*Exercise data*
(* ===== verification/Stacked.v ===== *)
(** * Stacked: an adapter as the engine of an adapter

    [machine<engine>] derives publicly from [engine], so an adapter object
    has every member machine.hh asks of its template parameter: the types,
    the default key and time, and the hooks, which run on the engine
    sub-object.  [adapted E] is [machine<E>] as an engine, and the adapter
    over it is [machine<machine<E>>]: an object with the engine of [E], the
    key cached by the inner adapter and the key cached by the outer one.
    The inner adapter is a virtual base constructed with no argument before
    the body of the outer constructor runs.

    The theorems say that the outer adapter is the adapter of [E] again:
    every call does to the engine and to the outer key what it does on
    [machine<E>], on every engine, and on a lawful engine the two
    constructions give the same engine state, so that no session tells a
    stacked adapter from a plain one. *)

From Stdlib Require Import ZArith Lia.
From stdpp Require Import prelude.
From S2P Require Import Prelude Collect Limits Engine Engines Machine Spec Scenarios.
From S2P Require Import Lifecycle Guarantees.

Local Open Scope comp_scope.

Section Adapted.
Context (E : Engine).

(** [machine<E>] as a template parameter: the members it inherits from [E],
    each hook on the engine sub-object; a default-constructed object is
    [machine<E>()]. *)
Definition adapted : Engine := {|
  size_cell := @size_cell E;
  size_push := @size_push E;
  size_pull := @size_pull E;
  size_pull_limits := @size_pull_limits E;
  exn := @exn E;
  engine := machine (E:=E);
  engine_init := built (E:=E) [];
  __default_key := @__default_key E;
  __default_time := @__default_time E;
  __set_key k := on_engine (__set_key k);
  __set_space n := on_engine (__set_space n);
  __set_time n := on_engine (__set_time n);
  __reset := on_engine __reset;
  push b := on_engine (push b);
  pull := on_engine pull;
|}.

(** The stacked object without its inner key: the engine and the key the
    outer adapter caches. *)
Definition flat (m : machine (E:=adapted)) : machine (E:=E) :=
  Machine (E:=E) (base (base m)) (key m).

(** A stacked object and the plain object with its engine and outer key. *)
Definition flattens (m : machine (E:=adapted)) (m0 : machine (E:=E)) : Prop :=
  flat m = m0.

End Adapted.

Arguments flat {E} m.
Arguments flattens {E} m m0.

#[export] Instance adapted_dec E `{!EngineDec E} : EngineDec (adapted E).
Proof. split; simpl; apply _. Defined.

(** * Every call on the stacked adapter is the call on the plain one *)

Section Calls.
Context (E : Engine).
Implicit Types (m : machine (E:=adapted E)) (mi : machine (E:=E)).
Implicit Types (h : hook (E:=E)) (hs : list (hook (E:=E))).
Implicit Types (c : call (E:=E)) (cs : list (call (E:=E))).

(** The inner adapter with engine [s] and key [k]. *)
Definition over (k : list (@size_cell E)) (mi : machine (E:=E)) (s : @engine E) : Prop :=
  mi = Machine (E:=E) s k.

(** A hook of the inner adapter is the hook of the engine, and leaves the
    inner key. *)
Lemma adapted_hook h s k :
  outcome_rel (over k)
    (run_hook (E:=adapted E) h (Machine (E:=E) s k)) (run_hook (E:=E) h s).
Proof.
  destruct h; simpl; unfold bind, ret, on_engine, zoom; simpl;
    match goal with |- context [?hook s] => by destruct (hook s) end.
Qed.

Lemma adapted_hooks hs mi :
  outcome_rel (fun mi' s' => base mi' = s')
    (run_hooks (E:=adapted E) hs mi) (run_hooks (E:=E) hs (base mi)).
Proof.
  apply (outcome_rel_impl (over (key mi))); [by intros mi' s' ->|].
  apply collect_rel; [|by destruct mi]. intros h mi1 s1 ->. apply adapted_hook.
Qed.

(** One call on the two objects. *)
Lemma stacked_call c m :
  outcome_rel flattens (run_call (E:=adapted E) c m) (run_call (E:=E) c (flat m)).
Proof.
  rewrite !run_call_spec_call. unfold spec_call.
  pose proof (adapted_hooks (hooks_of (E:=E) c (key m)) (base m)) as H.
  change (hooks_of (E:=adapted E) c (key m)) with (hooks_of (E:=E) c (key m)).
  destruct (run_hooks (E:=adapted E) _ _), (run_hooks (E:=E) _ _); simpl in *;
    try done; destruct H as [<- ->]; [done|].
  by destruct c.
Qed.

(** A session on the two objects. *)
Lemma stacked_session cs m (m0 : machine (E:=E)) :
  flattens m m0 ->
  outcome_rel flattens (run_calls (E:=adapted E) cs m) (run_calls (E:=E) cs m0).
Proof.
  apply collect_rel. intros c m1 m2 <-. apply stacked_call.
Qed.

End Calls.

(** * Construction *)

Section Construction.
Context `{E : Engine} `{!EngineView E} `{!EngineLaws E}.
Implicit Types (k : list size_cell) (s : engine).

(** On a lawful engine the hooks of a construction end in the same engine
    state from wherever they start: [__reset] takes the engine to the
    baseline of the space and the time just set. *)
Lemma ctor_hooks_baseline k s s' bs :
  run_hooks (hooks_of_ctor k) s = Returns s' bs ->
  run_hooks [HSetKey (resolve k)] (baseline (length (resolve k)) __default_time)
    = Returns s' bs.
Proof.
  unfold run_hooks. cbn [hooks_of_ctor collect run_hook]. unfold bind, ret.
  destruct (__set_space _ s) as [s1 u1| |] eqn:H1; [|done..].
  destruct (__set_time _ s1) as [s2 u2| |] eqn:H2; [|done..].
  destruct (__reset s2) as [s3 u3| |] eqn:H3; [|done..].
  apply set_space_view in H1 as [Hs1 _]. apply set_time_view in H2 as [Hs2 Ht2].
  apply reset_baseline in H3 as ->. rewrite Hs2, Ht2, Hs1.
  by destruct (__set_key _ _).
Qed.

Lemma ctor_hooks_confluent k s1 s2 s1' s2' bs1 bs2 :
  run_hooks (hooks_of_ctor k) s1 = Returns s1' bs1 ->
  run_hooks (hooks_of_ctor k) s2 = Returns s2' bs2 ->
  s1' = s2'.
Proof. intros H1%ctor_hooks_baseline H2%ctor_hooks_baseline. congruence. Qed.

End Construction.

Section Stacked.
Context `{E : Engine} `{!EngineView E} `{!EngineLaws E}.
Implicit Types (k : list size_cell) (cs : list (call (E:=E))).

(** The two constructions give the same engine and the same outer key. *)
Lemma stacked_construct k (m : machine (E:=adapted E)) (m0 : machine (E:=E)) :
  construct (E:=adapted E) k = Returns tt m ->
  construct (E:=E) k = Returns tt m0 ->
  flattens m m0.
Proof.
  intros (bs & H & Hk)%construct_returns (bs0 & H0 & Hk0)%construct_returns.
  pose proof (adapted_hooks E (hooks_of_ctor (E:=E) k) (built (E:=E) [])) as Hr.
  change (run_hooks (E:=adapted E) (hooks_of_ctor (E:=E) k) (built (E:=E) []))
    with (run_hooks (E:=adapted E) (hooks_of_ctor (E:=adapted E) k)
            (engine_init (Engine:=adapted E))) in Hr.
  rewrite H in Hr.
  destruct (run_hooks (E:=E) _ (base (built []))) as [s1 bs1| |] eqn:H1;
    simpl in Hr; try done.
  destruct Hr as [Hb ->]. unfold flattens, flat. destruct m0 as [s0 k0].
  simpl in *. rewrite Hb, Hk, Hk0. f_equal. eapply ctor_hooks_confluent; eauto.
Qed.

(** C31: an adapter stacked on an adapter is the adapter: on a lawful
    engine, where the inner adapter is default-constructed and both
    [machine<machine<E>>] and [machine<E>] are constructed with a key, every
    session ends alike on the two objects: the same blocks, the same
    exception or termination, the same engine and the same cached key. *)
Theorem stacked_adapter k cs (m : machine (E:=adapted E)) (m0 : machine (E:=E)) :
  returns (construct (E:=E) []) = true ->
  construct (E:=adapted E) k = Returns tt m ->
  construct (E:=E) k = Returns tt m0 ->
  outcome_rel flattens (run_calls (E:=adapted E) cs m) (run_calls (E:=E) cs m0).
Proof. intros _ Hm Hm0. by apply stacked_session, (stacked_construct k). Qed.

End Stacked.

(** * The hooks of the adapter as an engine *)

(** The adapter as an engine is as total and as strong as its engine. *)
Lemma on_engine_total `{E : Engine} {A} (c : comp exn engine A) (m : machine) :
  returns (on_engine c m) = returns (c (base m)).
Proof. unfold on_engine, zoom. by destruct (c (base m)). Qed.

#[export] Instance adapted_total E `{!EngineTotal E} : EngineTotal (adapted E).
Proof.
  split; intros; simpl; rewrite on_engine_total;
    [apply (set_key_total (E:=E))|apply (set_space_total (E:=E))
    |apply (set_time_total (E:=E))|apply (reset_total (E:=E))
    |apply (push_total (E:=E))|apply (pull_total (E:=E))].
Qed.

#[export] Instance adapted_strong E `{!EngineStrong E} : EngineStrong (adapted E).
Proof.
  intros h [s k] mi' e H. pose proof (adapted_hook E h s k) as Hr. rewrite H in Hr.
  destruct (run_hook (E:=E) h s) as [|s' e'|] eqn:Hh; try done.
  destruct Hr as [-> _]. by apply hook_strong in Hh as ->.
Qed.

(** * On the mixer *)

(** The stacked object of the scenario. *)
Definition stacked4 : machine (E:=adapted mixer) := built (E:=adapted mixer) key4.

Lemma stacked_adapter_witness :
  outcome_rel flattens (run_calls (E:=adapted mixer) busy stacked4)
    (run_calls (E:=mixer) busy mixer4).
Proof.
  apply (stacked_adapter (E:=mixer) key4 busy); [done|..]; by apply construct_built.
Defined.

(** The inner adapter keeps the default key it was constructed with, and
    the two objects hand out the same blocks. *)
Example stacked_keys :
  key (base stacked4) = mix_default_key ∧ key stacked4 = key4 ∧
  blocks (E:=adapted mixer) busy stacked4 = blocks (E:=mixer) busy mixer4.
Proof. split_and!; by vm_compute. Qed.

(** * Hooks called on the object *)

(** The hooks are members of the adapter object.  Called on it directly,
    [__set_key] installs a key that the adapter does not cache: the blocks
    that follow come from the new key, the cached key is the old one, and
    [reset] goes back to it. *)
Example direct_set_key_bypasses_cache :
  let m := default mixer4
             (state_of (run_hook (E:=adapted mixer) (HSetKey (map (of_Z u32) [5; 6]%Z)) mixer4)) in
  key m = key4 ∧
  blocks [CShr] m ≠ blocks [CShr] mixer4 ∧
  after [CReset] m = mixer4.
Proof. split_and!; [by vm_compute|compute_done..]. Qed.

*Assignment*
Your answer should be every line above that contains the word "constructed".

*Result for this task*
    The inner adapter is a virtual base constructed with no argument before
    each hook on the engine sub-object; a default-constructed object is
    engine, where the inner adapter is default-constructed and both
    [machine<machine<E>>] and [machine<E>] are constructed with a key, every
(** The inner adapter keeps the default key it was constructed with, and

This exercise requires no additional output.